At the same time, Walsh said that in the long run, AI will increase the productivity of the US economy and further drive wage growth. He pointed out that at present, wage growth in the US remains at a reasonable level, and wage levels are expected to rise further as productivity continues to improve.

In another question, Walsh declined to say whether he had communicated with US President Trump since taking office as Chairman of the Federal Reserve in May of this year, and emphasized that the independence of the Federal Reserve will continue to be maintained.

“Everyone chose an independent person to take on an independent job, and this is exactly what I plan to keep doing.” Walsh said, “The president never asked me to do anything inappropriate, and even if I did, I wouldn't do it.”

Furthermore, in response to Democratic Senator Elizabeth Warren's request to investigate the Federal Reserve Vice Chairman for Regulatory Affairs Michelle Bauman attending a private bankers' meeting during the quiet period of last month's interest rate meeting, Walsh said that it would be handled by the Federal Reserve's internal oversight agency, and declined to respond to whether she had discussed the matter with Bauman.

Walsh reiterated that the Federal Reserve has “zero tolerance” for high inflation and will continue to work to push inflation back to the target level.

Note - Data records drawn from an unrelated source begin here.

(* ===== verification/Finalise.v ===== *)
(** * What deletion calls back (kernel/src/interfaces_impl/cspace.rs)

    The kernel's side of the interface [CSpaceDeps]: finalising a capability,
    the work left after a slot was emptied, and preemption points.  Finalising
    a thread or an interrupt handler deletes further slots, which finalises
    their capabilities in turn: [kernel_deps n] allows [n] such nestings.  Two
    are enough, since what is deleted there (reply and notification
    capabilities) nests no further.  The floating point unit is modelled
    apart, in Fpu.v, so [fpu_thread_delete] is not called here. *)

From S2P Require Import Prelude Monad Config Objects State CapOps CSpace VSpace VSpaceArm.
From S2P Require Import Refill TcbQueue Sched Tcb SchedCtx Schedule Ipc Interrupt.

Section finalise.
Context `{Config}.

Definition set_lookup_fault (f : lookup_fault) : K unit :=
  modify (fun s => s <| current_lookup_fault := f |>).

(** [if let Err(fault) = r { current_lookup_fault = fault }]. *)
Definition note_fault (r : vresult) : K unit :=
  match r with Some f => set_lookup_fault f | None => ret tt end.

Definition current_vtable : K cap := let* cur := gets ksCurThread in tcb_cap cur TCB_VTABLE.

Definition deleteASID (asid vspace : Z) : K unit :=
  let* c := current_vtable in
  let* r := on_vspace (delete_asid asid vspace c) in note_fault r.

Definition deleteASIDPool (asid_base pool : Z) : K unit :=
  let* c := current_vtable in
  let* r := on_vspace (delete_asid_pool asid_base pool c) in note_fault r.

Definition nothing_left : FinaliseCapRet := mk_FinaliseCapRet cap_null_cap cap_null_cap.

Definition riscv_finalise_cap (c : cap) (final : bool) : K FinaliseCapRet :=
  match c with
  | cap_frame_cap f =>
      when (negb (capFMappedASID f =? 0))
        (let* r := on_vspace (unmap_page (capFSize f) (capFMappedASID f) (capFMappedAddress f)
                                (capFBasePtr f)) in note_fault r)
  | cap_page_table_cap pt =>
      when (final && negb (capPTIsMapped pt =? 0))
        (let asid := capPTMappedASID pt in
         let* find_ret := on_vspace (riscv_find_vspace_for_asid asid) in
         let pte := capPTBasePtr pt in
         let* is_root :=
           (if exc_ok (fv_status find_ret)
            then let* root := unwrap (fv_vspace_root find_ret) in ret (root =? pte)
            else ret false) in
         (if (is_root : bool) then deleteASID asid pte
          else on_vspace (unmap_page_table asid (capPTMappedAddress pt) pte)) ;;;
         note_fault (fv_lookup_fault find_ret))
  | cap_asid_pool_cap p => when final (deleteASIDPool (capASIDBase p) (capASIDPool p))
  | _ => ret tt
  end ;;;
  ret nothing_left.

Definition aarch64_finalise_cap (c : cap) (final : bool) : K FinaliseCapRet :=
  match c with
  | cap_frame_cap f =>
      when (negb (capFMappedASID f =? 0))
        (let* r := on_vspace (arm_unmap_page (capFSize f) (capFMappedASID f) (capFMappedAddress f)
                                (capFBasePtr f)) in note_fault r)
  | cap_vspace_cap v =>
      when (final && (capVSIsMapped v =? 1)) (deleteASID (capVSMappedASID v) (capVSBasePtr v))
  | cap_page_table_cap pt =>
      when (final && (capPTIsMapped pt =? 1))
        (on_vspace (arm_unmap_page_table (capPTMappedASID pt) (capPTMappedAddress pt) (capPTBasePtr pt)))
  | cap_asid_pool_cap p => when final (deleteASIDPool (capASIDBase p) (capASIDPool p))
  | _ => ret tt
  end ;;;
  ret nothing_left.

Definition arch_finalise_cap (c : cap) (final : bool) : K FinaliseCapRet :=
  match target_arch with
  | RISCV64 => riscv_finalise_cap c final
  | AARCH64 => aarch64_finalise_cap c final
  end.

(** ** Notifications bound to threads (kernel/src/syscall/utils.rs) *)

Definition do_bind_notification (tcb nftn : Z) : K unit :=
  bind_tcb nftn tcb ;;; bind_notification tcb nftn.
Definition do_unbind_notification (tcb nftn : Z) : K unit :=
  unbind_tcb nftn ;;; unbind_notification tcb.
Definition safe_unbind_notification (tcb : Z) : K unit :=
  let* t := get_tcb tcb in
  when (negb (tcbBoundNotification t =? 0)) (do_unbind_notification tcb (tcbBoundNotification t)).

(** ** The kernel's objects *)

Definition finalise_ntfn (ntfn : Z) : K unit :=
  let* n := get_ntfn ntfn in
  when (kernel_mcs && negb (ntfnSchedContext n =? 0)) (sched_context_unbind_ntfn (ntfnSchedContext n)) ;;;
  safe_unbind_tcb ntfn ;;;
  cacncel_all_signal ntfn.

Definition finalise_reply `{CSpaceDeps} (reply : Z) : K unit :=
  when (negb (reply =? 0))
    (let* r := get_reply reply in
     when (negb (replyTCB r =? 0))
       (let* t := get_tcb (replyTCB r) in
        match get_state t with
        | ThreadStateBlockedOnReply => reply_remove reply (replyTCB r)
        | ThreadStateBlockedOnReceive => cancel_ipc (replyTCB r)
        | _ => fail EPanic
        end)).

Definition finalise_thread `{CSpaceDeps} (tcb : Z) : K FinaliseCapRet :=
  let cte_ptr := get_cspace tcb TCB_CTABLE in
  safe_unbind_notification tcb ;;;
  let* t := get_tcb tcb in
  when (kernel_mcs && negb (tcbSchedContext t =? 0))
    (sched_context_unbind_tcb (tcbSchedContext t) tcb ;;;
     let* sc := get_sc (tcbSchedContext t) in
     when (negb (scYieldFrom sc =? 0)) (schedContext_completeYieldTo (scYieldFrom sc))) ;;;
  cancel_ipc tcb ;;;
  suspend tcb ;;;
  ret (mk_FinaliseCapRet (cap_zombie_cap (zombie_new TCB_CNODE_ENTRIES ZOMBIE_TYPE_ZOMBIE_TCB cte_ptr))
         cap_null_cap).

Definition finalise_sc (sc_ptr : Z) : K unit :=
  sched_context_unbind_all_tcbs sc_ptr ;;;
  sched_context_unbind_ntfn sc_ptr ;;;
  let* sc := get_sc sc_ptr in
  when (negb (scReply sc =? 0))
    (let* r := get_reply (scReply sc) in
     kassert (negb (isHead (replyNext r) =? 0)) ;;;
     mod_reply (scReply sc) (fun r => r <| replyNext := call_stack_zero |>) ;;;
     mod_sc sc_ptr (set_scReply 0)) ;;;
  when (negb (scYieldFrom sc =? 0)) (schedContext_completeYieldTo (scYieldFrom sc)) ;;;
  mod_sc sc_ptr (fun sc => sc <| scRefillMax := 0 |>).

(** [finalise_cap], with the deletions it makes given by the instance. *)
Definition kernel_finalise_cap `{CSpaceDeps} (c : cap) (final exposed : bool) : K FinaliseCapRet :=
  if is_arch_cap c then arch_finalise_cap c final else
  match c with
  | cap_endpoint_cap e => when final (cancel_all_ipc (capEPPtr e)) ;;; ret nothing_left
  | cap_notification_cap n => when final (finalise_ntfn (capNtfnPtr n)) ;;; ret nothing_left
  | cap_reply_cap r => when (kernel_mcs && final) (finalise_reply (capReplyPtr r)) ;;; ret nothing_left
  | cap_null_cap | cap_domain_cap => ret nothing_left
  | _ =>
      if exposed then fail EPanic else
      match c with
      | cap_cnode_cap n =>
          ret (if final
               then mk_FinaliseCapRet
                      (cap_zombie_cap (zombie_new (1 <<w capCNodeRadix n) (capCNodeRadix n) (capCNodePtr n)))
                      cap_null_cap
               else nothing_left)
      | cap_thread_cap tcb => if final then finalise_thread tcb else ret nothing_left
      | cap_sched_context_cap sc =>
          when (kernel_mcs && final) (finalise_sc (capSCPtr sc)) ;;; ret nothing_left
      | cap_zombie_cap _ => ret (mk_FinaliseCapRet c cap_null_cap)
      | cap_irq_handler_cap irq =>
          if final then deleting_irq_handler irq ;;; ret (mk_FinaliseCapRet cap_null_cap c)
          else ret nothing_left
      | _ => ret nothing_left
      end
  end.

Definition kernel_post_cap_deletion (c : cap) : K unit :=
  match c with
  | cap_irq_handler_cap irq => set_irq_state_by_index IRQInactive irq
  | _ => ret tt
  end.

Definition kernel_preemption_point : K exception_t :=
  modify (fun s => s <| ksWorkUnitsCompleted := ksWorkUnitsCompleted s +w 1 |>) ;;;
  let* n := gets ksWorkUnitsCompleted in
  if CONFIG_MAX_NUM_WORK_UNITS_PER_PREEMPTION <=? n then
    modify (fun s => s <| ksWorkUnitsCompleted := 0 |>) ;;;
    if kernel_mcs then
      update_timestamp ;;;
      let* cur := gets ksCurSC in
      let* sc := get_sc cur in
      let* consumed := gets ksConsumed in
      let* sufficient := (if sc_active sc then on_sc cur (refill_sufficient consumed) else ret false) in
      let* stop := (if negb sufficient then ret true else
                    let* expired := is_cur_domain_expired in
                    if (expired : bool) then ret true else is_irq_pending) in
      ret (if (stop : bool) then EXCEPTION_PREEMTED else EXCEPTION_NONE)
    else
      let* pending := is_irq_pending in
      ret (if (pending : bool) then EXCEPTION_PREEMTED else EXCEPTION_NONE)
  else ret EXCEPTION_NONE.

Fixpoint kernel_deps (n : nat) : CSpaceDeps :=
  {| finalise_cap :=
       match n with
       | O => fun _ _ _ => fail EFuel
       | S n' => @kernel_finalise_cap (kernel_deps n')
       end;
     post_cap_deletion := kernel_post_cap_deletion;
     preemption_point := kernel_preemption_point |}.
End finalise.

He said that although the US consumer inflation data for June was weaker than market expectations and was mainly affected by the temporary easing of the conflict between the US and Iran, the risk of inflation still requires continued attention as the conflict between the two sides escalates again and international oil prices rise again.

According to newly released data, the US core producer price index (PPI) for June was also lower than market expectations, indicating that the overall underlying inflationary pressure remained moderate during the month.

Meanwhile, the minutes of the Federal Reserve's June 16-17 monetary policy meeting showed that policymakers' concerns about future inflation risks have heated up, while concerns about the labor market slowdown have abated slightly. At the first interest rate meeting since Walsh became chairman of the Federal Reserve, the Federal Open Market Committee (FOMC) voted unanimously to keep the federal funds rate target range unchanged at 3.5% to 3.75%, for the fourth time in a row.

Disclaimer:Webull uses external vendor Google Translation Service for news translations where we endeavour to ensure these are correct, however, we recommend that you please double-check this information accordingly. Webull is not responsible for translation errors or issues.